O papel da infraestrutura de telecomunicações na valorização de imóveis comerciais voltados ao coworking
A estabilidade e a velocidade da conexão de dados deixaram de ser itens periféricos para se tornarem o núcleo do valor de mercado de espaços de trabalho compartilhados. Para investidores e administradores imobiliários, a infraestrutura de telecomunicações é, atualmente, o principal ativo tangível na precificação de um coworking. Edifícios que não possuem redundância de rede ou capacidade de fibra óptica dedicada sofrem uma desvalorização imediata, pois a falha na entrega de conectividade inviabiliza o modelo de negócio do locatário.
A arquitetura da resiliência digital
Diferente de um escritório tradicional, onde o tráfego de rede segue padrões previsíveis, um ambiente de coworking opera com alta densidade de usuários simultâneos, cada um consumindo banda larga para videoconferências, transferências de arquivos pesados e acesso a sistemas em nuvem. A valorização imobiliária nesse segmento depende da infraestrutura de “última milha”. Edifícios que contam com múltiplas entradas de fibra óptica por rotas distintas eliminam o risco de interrupção por danos físicos na tubulação externa.
Quando um gestor imobiliário avalia a reforma de um imóvel para fins comerciais de coworking, a instalação de cabeamento estruturado de categoria 6A ou superior é o padrão mínimo exigido. A infraestrutura passiva precisa prever a densidade de dispositivos. Em um cenário real, um coworking com ocupação de 80% em um andar de 300 metros quadrados pode gerar centenas de conexões simultâneas via Wi-Fi 6 ou 6E. Se o projeto de infraestrutura não contemplar a instalação de pontos de acesso (APs) estrategicamente distribuídos com controladores de rede profissionais, o imóvel perde competitividade frente a prédios inteligentes que já nascem com rede mesh robusta e isolamento de tráfego por VLANs.

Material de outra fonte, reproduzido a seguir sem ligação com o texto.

(** X2. The two switches on the source agree: a lead earns a source bonus
    exactly when its acquisition cost is not the default 40, and a lead
    without a source is filed under "Unknown" at the default cost. *)
Theorem source_bonus_iff_listed_cost lead :
  (0 < sourceBonus (Lead.source lead) <-> acquisitionCost lead <> 40%Q)
  /\ (truthy (Lead.source lead) = false ->
      acquisitionSource lead = "Unknown" /\ acquisitionCost lead = 40%Q).
Proof.
  unfold sourceBonus, acquisitionCost, acquisitionSource.
  destruct (truthy (Lead.source lead)); simpl.
  - split; [|discriminate].
    repeat match goal with
           | |- context [String.eqb ?a ?b] => destruct (String.eqb a b)
           end; split; intros H; try lia; try discriminate;
      try (exfalso; apply H; reflexivity).
  - split; [|auto]. split; [lia | intros H; exfalso; apply H; reflexivity].
Qed.

(* ================================================================= *)
(** ** Further facts about the scoring of projects *)


Lemma zero_is_zero (c : Q) : (c == 0)%Q -> Qeq_bool c 0 = true.
Proof. intros H. now apply Qeq_bool_iff. Qed.
(** ** C9 -- the watermark.  When the gateway raises only its own two
    exceptions and the pagination of every configured account ends within
    the page budget -- by a failed fetch, at the first page or later, or
    by reaching the last page -- a real run returns, and the run state it
    leaves has [last_poll_date] set to today; the next run therefore polls
    from today on.  This holds in particular when every fetch fails. *)
Theorem watermark_advances_despite_fetch_failures
        (w : World) (config : Config.t) (fuel : nat) (disk : Disk) :
  (forall section store_id start_date page e,
      list_shipments w section store_id start_date page = inl e ->
      gateway_error e = true) ->
  (forall section label,
      (section, label) ∈ Config._get_all_accounts config ->
      exists k, (k < fuel)%nat
                /\ ends_at w section (Config.store_id_of config section)
                           (start_date_of w
                              (_load_flow2_state (state_file disk)))
                           (1 + Z.of_nat k)) ->
  exists disk' counters,
    run_flow2 w config false fuel disk = Done (disk', counters)
    /\ (exists ids,
           state_file disk' = Some (mkState (Some (today w)) ids))
    /\ (Py.truthy (today w) = true ->
        forall next : World,
          start_date_of next (_load_flow2_state (state_file disk'))
          = today w).
Proof.
  intros Hgateway Hends. unfold run_flow2.
  destruct (fetch_accounts_returns w config Hgateway _ fuel _ [] Hends)
    as [fetched ->].
  destruct (List.filter _ fetched) as [|s new_shipments];
    eexists _, _; (split; [reflexivity |]); simpl;
    (split; [eauto |]); intros Ht next;
    unfold start_date_of; simpl; by rewrite Ht.
Qed.

(** When every fetch fails, the run returns with the watermark advanced
    and everything else as it was. *)
Lemma run_with_remote_down (w : World) (config : Config.t) (fuel : nat)
      (disk : Disk) :
  (forall section store_id start_date page,
      exists e, list_shipments w section store_id start_date page = inl e
                /\ gateway_error e = true) ->
  run_flow2 w config false (S fuel) disk
  = Done (mkDisk (Some (mkState (Some (today w))
                                (processed_shipment_ids
                                   (_load_flow2_state (state_file disk)))))
                 (ledger disk) (out_files disk),
          mkCounters 0 0 0).
Proof.
  intros Hdown. unfold run_flow2.
  assert (Hfetch : forall accounts start_date,
             fetch_accounts w config (S fuel) accounts start_date [] = Done []).
  { induction accounts as [|[section label] rest IH]; intros start_date;
      [reflexivity |].
    simpl.
    destruct (Hdown section (Config.store_id_of config section) start_date 1)
      as (e & -> & He).
    unfold gateway_error in He. destruct e; simpl in He; try discriminate;
      apply IH. }
  rewrite Hfetch. reflexivity.
Qed.

(** Two instances: the remote cannot be reached at all; the remote fails
    at the second of three pages. *)
Lemma watermark_advances_despite_fetch_failures_witness :
  (exists disk' counters,
      run_flow2 remote_down us_only false 1 disk_small
      = Done (disk', counters)
      /\ exists ids,
          state_file disk' = Some (mkState (Some "2026-11-04") ids))
  /\ (exists disk' counters,
         run_flow2 remote_flaky us_only false 2 disk_small
         = Done (disk', counters)
         /\ exists ids,
             state_file disk' = Some (mkState (Some "2026-11-04") ids)).
Proof.
  split.
  - destruct (watermark_advances_despite_fetch_failures
                remote_down us_only 1 disk_small)
      as (disk' & counters & Hrun & Hstate & _).
    + intros section store_id start_date page e [= <-]. reflexivity.
    + intros section label _. exists 0%nat. split; [constructor | exact I].
    + exists disk', counters. split; [exact Hrun | exact Hstate].
  - destruct (watermark_advances_despite_fetch_failures
                remote_flaky us_only 2 disk_small)
      as (disk' & counters & Hrun & Hstate & _).
    + intros section store_id start_date page e. simpl.
      destruct (page =? 1); [discriminate |]. intros [= <-]. reflexivity.
    + intros section label _. exists 1%nat. split; [constructor | exact I].
    + exists disk', counters. split; [exact Hrun | exact Hstate].
Defined.

End Flow2Facts.


(** * Further properties *)

(** ** The intake scanner: what a scan returns *)

Module ScanFacts.
Import FileManager ScanSpec FileManagerFacts Scenario.

Lemma match_fold_unfold (t : Tables) (ids : list string) :
  forall acc,
    fold_left (match_id t) ids acc
    = (fst acc ++ omap (pair_of t) ids, snd acc ++ omap (orphan_of t) ids).
Proof.
  induction ids as [|sid ids IH]; intros [pairs log]; simpl.
  - by rewrite !app_nil_r.
  - rewrite IH. unfold match_id, pair_of, orphan_of.
    destruct (headers t !! sid), (details t !! sid); simpl;
      by rewrite <- ?app_assoc.
Qed.

Lemma match_pairs_unfold (t : Tables) :
  match_pairs t
  = (omap (pair_of t) (sorted_ids t), omap (orphan_of t) (sorted_ids t)).
Proof. unfold match_pairs. by rewrite match_fold_unfold. Qed.

Lemma elem_of_sorted_ids (t : Tables) (sid : string) :
  sid ∈ sorted_ids t
  <-> is_Some (headers t !! sid) \/ is_Some (details t !! sid).
Proof.
  unfold sorted_ids. rewrite merge_sort_Permutation, elem_of_elements.
  rewrite elem_of_union, !elem_of_dom. reflexivity.
Qed.

(** A dict holds an identifier exactly when the listing holds a file of
    that role and identifier. *)
Lemma scan_fold_present (folder : string) (r : role) (sid : string)
      (l : list DirEntry) :
  forall t,
    is_Some (table_of r (fold_left (scan_entry folder) l t) !! sid)
    <-> is_Some (table_of r t !! sid) \/ has_role l r sid.
Proof.
  unfold has_role.
  induction l as [|e l IH]; intros t; simpl.
  - split; [auto |]. intros [H | (e & He & _)]; [done |].
    by apply not_elem_of_nil in He.
  - rewrite IH. split.
    + intros [H | (e' & He' & Hc)].
      * unfold scan_entry in H.
        destruct (classify e) as [[r' sid'] |] eqn:Hc; [| auto].
        destruct (decide (sid' = sid)) as [-> | Hne].
        -- destruct r, r'; simpl in H; auto;
             right; exists e; (split; [by left | done]).
        -- left. destruct r, r'; simpl in *; try done;
             by rewrite lookup_insert_ne in H.
      * right. exists e'. split; [by right | done].
    + intros [H | (e' & He' & Hc)].
      * left. unfold scan_entry.
        destruct (classify e) as [[r' sid'] |]; [| done].
        destruct r, r'; simpl; try done;
          (destruct (decide (sid' = sid)) as [-> | Hne];
           [by rewrite lookup_insert_eq | by rewrite lookup_insert_ne]).
      * apply elem_of_cons in He' as [-> | He'].
        -- left. unfold scan_entry. rewrite Hc.
           destruct r; simpl; by rewrite lookup_insert_eq.
        -- right. eauto.
Qed.

Lemma scan_listing_present (folder : string) (r : role) (sid : string)
      (l : list DirEntry) :
  is_Some (table_of r (scan_listing folder l) !! sid) <-> has_role l r sid.
Proof.
  unfold scan_listing. rewrite scan_fold_present.
  split; [| auto]. intros [H | H]; [| done].
  destruct r; simpl in H; rewrite lookup_empty in H; by destruct H.
Qed.

Lemma pair_of_Some (t : Tables) (sid : string) (p : FilePair) :
  pair_of t sid = Some p ->
  shipment_id p = sid
  /\ headers t !! sid = Some (header_path p)
  /\ details t !! sid = Some (detail_path p).
Proof.
  unfold pair_of. destruct (headers t !! sid), (details t !! sid);
    intros [= <-]; auto.
Qed.

(** ** X1 -- every returned pair consists of a header file and a detail file
    of the listing, both regular files whose names yield the identifier of
    the pair. *)
Theorem scan_pairs_are_files_of_the_listing
        (folder : string) (listing : list DirEntry) (p : FilePair) :
  p ∈ fst (scan_for_pairs folder (Some listing)) ->
  exists eh ed,
    eh ∈ listing /\ ed ∈ listing
    /\ is_file eh = true /\ is_file ed = true
    /\ _HEADER_PATTERN (name eh) = Some (shipment_id p)
    /\ _DETAIL_PATTERN (name ed) = Some (shipment_id p)
    /\ header_path p = path_join folder (name eh)
    /\ detail_path p = path_join folder (name ed).
Proof.
  intros Hp. simpl in Hp.
  destruct (match_pairs_sound _ _ Hp) as [Hh Hd].
  apply (scan_fold_values folder Header) in Hh
    as [Hh | (eh & Heh & Hch & Hph)];
    [simpl in Hh; by rewrite lookup_empty in Hh |].
  apply (scan_fold_values folder Detail) in Hd
    as [Hd | (ed & Hed & Hcd & Hpd)];
    [simpl in Hd; by rewrite lookup_empty in Hd |].
  exists eh, ed. unfold classify in Hch, Hcd.
  destruct (is_file eh); [| discriminate].
  destruct (is_file ed); [| discriminate]. simpl in Hch, Hcd.
  destruct (_HEADER_PATTERN (name eh)) as [s |] eqn:Eh;
    [| destruct (_DETAIL_PATTERN (name eh)); discriminate].
  injection Hch as ->.
  destruct (_HEADER_PATTERN (name ed)) as [s |] eqn:Ed; [discriminate |].
  destruct (_DETAIL_PATTERN (name ed)) as [s |] eqn:Ed'; [| discriminate].
  injection Hcd as ->. repeat split; assumption.
Qed.

Lemma scan_pairs_are_files_of_the_listing_witness :
  exists eh ed,
    eh ∈ twice_headed /\ ed ∈ twice_headed
    /\ name eh = "HeaderIn_SHIP1_b.xml" /\ name ed = "DetailIn_SHIP1_a.xml".
Proof.
  destruct (scan_pairs_are_files_of_the_listing
              "in" twice_headed
              (mkPair "SHIP1" "in/HeaderIn_SHIP1_b.xml"
                      "in/DetailIn_SHIP1_a.xml"))
    as (eh & ed & Heh & Hed & _ & _ & _ & _ & Hh & Hd).
  - vm_compute. left.
  - exists eh, ed. repeat split; [exact Heh | exact Hed | |].
    + by apply (path_join_inj "in").
    + by apply (path_join_inj "in").
Defined.

(** ** X2 -- every identifier of the listing is accounted for exactly once:
    by a pair when both roles are there, by an orphan line of the role that
    is there when the other is missing, and by nothing else. *)
Theorem scan_accounts_for_every_identifier
        (folder : string) (listing : list DirEntry) (sid : string) :
  let result := scan_for_pairs folder (Some listing) in
  ((exists p, p ∈ fst result /\ shipment_id p = sid)
   <-> has_role listing Header sid /\ has_role listing Detail sid)
  /\ (OrphanHeader sid ∈ snd result
      <-> has_role listing Header sid /\ ~ has_role listing Detail sid)
  /\ (OrphanDetail sid ∈ snd result
      <-> ~ has_role listing Header sid /\ has_role listing Detail sid).
Proof.
  intros result. unfold result, scan_for_pairs.
  rewrite match_pairs_unfold. simpl.
  set (t := scan_listing folder listing).
  assert (Hh : is_Some (headers t !! sid) <-> has_role listing Header sid)
    by apply (scan_listing_present folder Header).
  assert (Hd : is_Some (details t !! sid) <-> has_role listing Detail sid)
    by apply (scan_listing_present folder Detail).
  rewrite <- Hh, <- Hd. clear Hh Hd.
  assert (Hids : forall s,
             (is_Some (headers t !! s) \/ is_Some (details t !! s))
             <-> s ∈ sorted_ids t).
  { intros s. symmetry. apply elem_of_sorted_ids. }
  split; [| split].
  - split.
    + intros (p & Hp & Hsid). apply list_elem_of_omap in Hp as (s & _ & Hs).
      apply pair_of_Some in Hs as (Heq & H1 & H2).
      rewrite Hsid in Heq. subst s. rewrite H1, H2. eauto.
    + intros [[h Hh] [d Hd]]. exists (mkPair sid h d). split; [| done].
      apply list_elem_of_omap. exists sid. split.
      * apply Hids. left. by rewrite Hh.
      * unfold pair_of. by rewrite Hh, Hd.
  - rewrite list_elem_of_omap. split.
    + intros (s & _ & Hs). unfold orphan_of in Hs.
      destruct (headers t !! s) eqn:E1, (details t !! s) eqn:E2;
        try discriminate; injection Hs as ->.
      rewrite E1, E2. split; [eauto | by intros [? ?]].
    + intros [[h Hh] Hd]. exists sid. split.
      * apply Hids. left. by rewrite Hh.
      * unfold orphan_of. rewrite Hh.
        destruct (details t !! sid); [| done]. exfalso. apply Hd. eauto.
  - rewrite list_elem_of_omap. split.
    + intros (s & _ & Hs). unfold orphan_of in Hs.
      destruct (headers t !! s) eqn:E1, (details t !! s) eqn:E2;
        try discriminate; injection Hs as ->.
      rewrite E1, E2. split; [by intros [? ?] | eauto].
    + intros [Hh [d Hd]]. exists sid. split.
      * apply Hids. right. by rewrite Hd.
      * unfold orphan_of. rewrite Hd.
        destruct (headers t !! sid); [| done]. exfalso. apply Hh. eauto.
Qed.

Critérios de avaliação para locatários corporativos
Empresas de médio e grande porte, que buscam espaços flexíveis, realizam auditorias técnicas rigorosas antes de firmar qualquer contrato de locação. Elas não olham apenas a estética do mobiliário ou a localização geográfica; elas exigem o “SLA de conectividade”. Um imóvel comercial que oferece apenas uma conexão de internet compartilhada, sem capacidade de escalonamento para um link dedicado (IP dedicado), é preterido rapidamente.
O custo de oportunidade para uma empresa que perde horas de produtividade por instabilidade de rede é altíssimo. Portanto, a valorização imobiliária está diretamente ligada à capacidade da edificação em oferecer:
Aluguel de casa em Florianópolis SC
Backbone de fibra óptica com redundância de operadoras;
Sala técnica (MDF) com climatização dedicada e proteção contra surtos elétricos;
Infraestrutura de cabeamento vertical e horizontal com certificação de testes de desempenho;
Disponibilidade de energia ininterrupta (nobreaks e geradores) para sustentar os equipamentos de rede durante quedas de tensão na rede pública.
Impacto na curva de retorno sobre o investimento
A aplicação de capital em infraestrutura de TI de alto nível tem um retorno mais rápido do que reformas estéticas. Enquanto um projeto de design de interiores atrai o olhar, a infraestrutura de telecomunicações retém o cliente. Imóveis que oferecem conectividade de classe empresarial permitem que o proprietário cobre valores de locação por metro quadrado superiores à média do mercado local, pois o custo do link de internet é embutido no valor do serviço, gerando uma receita recorrente de alta margem.
Além disso, a obsolescência tecnológica é uma ameaça real. Um prédio comercial que não possui dutos de passagem dimensionados para a futura expansão de redes de fibra ou cabeamento estruturado enfrenta um custo de adaptação proibitivo no futuro. Ao planejar um imóvel para coworking, considerar a escalabilidade da rede é um exercício de proteção patrimonial. A infraestrutura de telecomunicações não é apenas um custo de implementação, mas a espinha dorsal que sustenta a viabilidade econômica do imóvel a longo prazo, garantindo que o espaço permaneça relevante frente às exigências crescentes de uma economia digital que não tolera desconexões.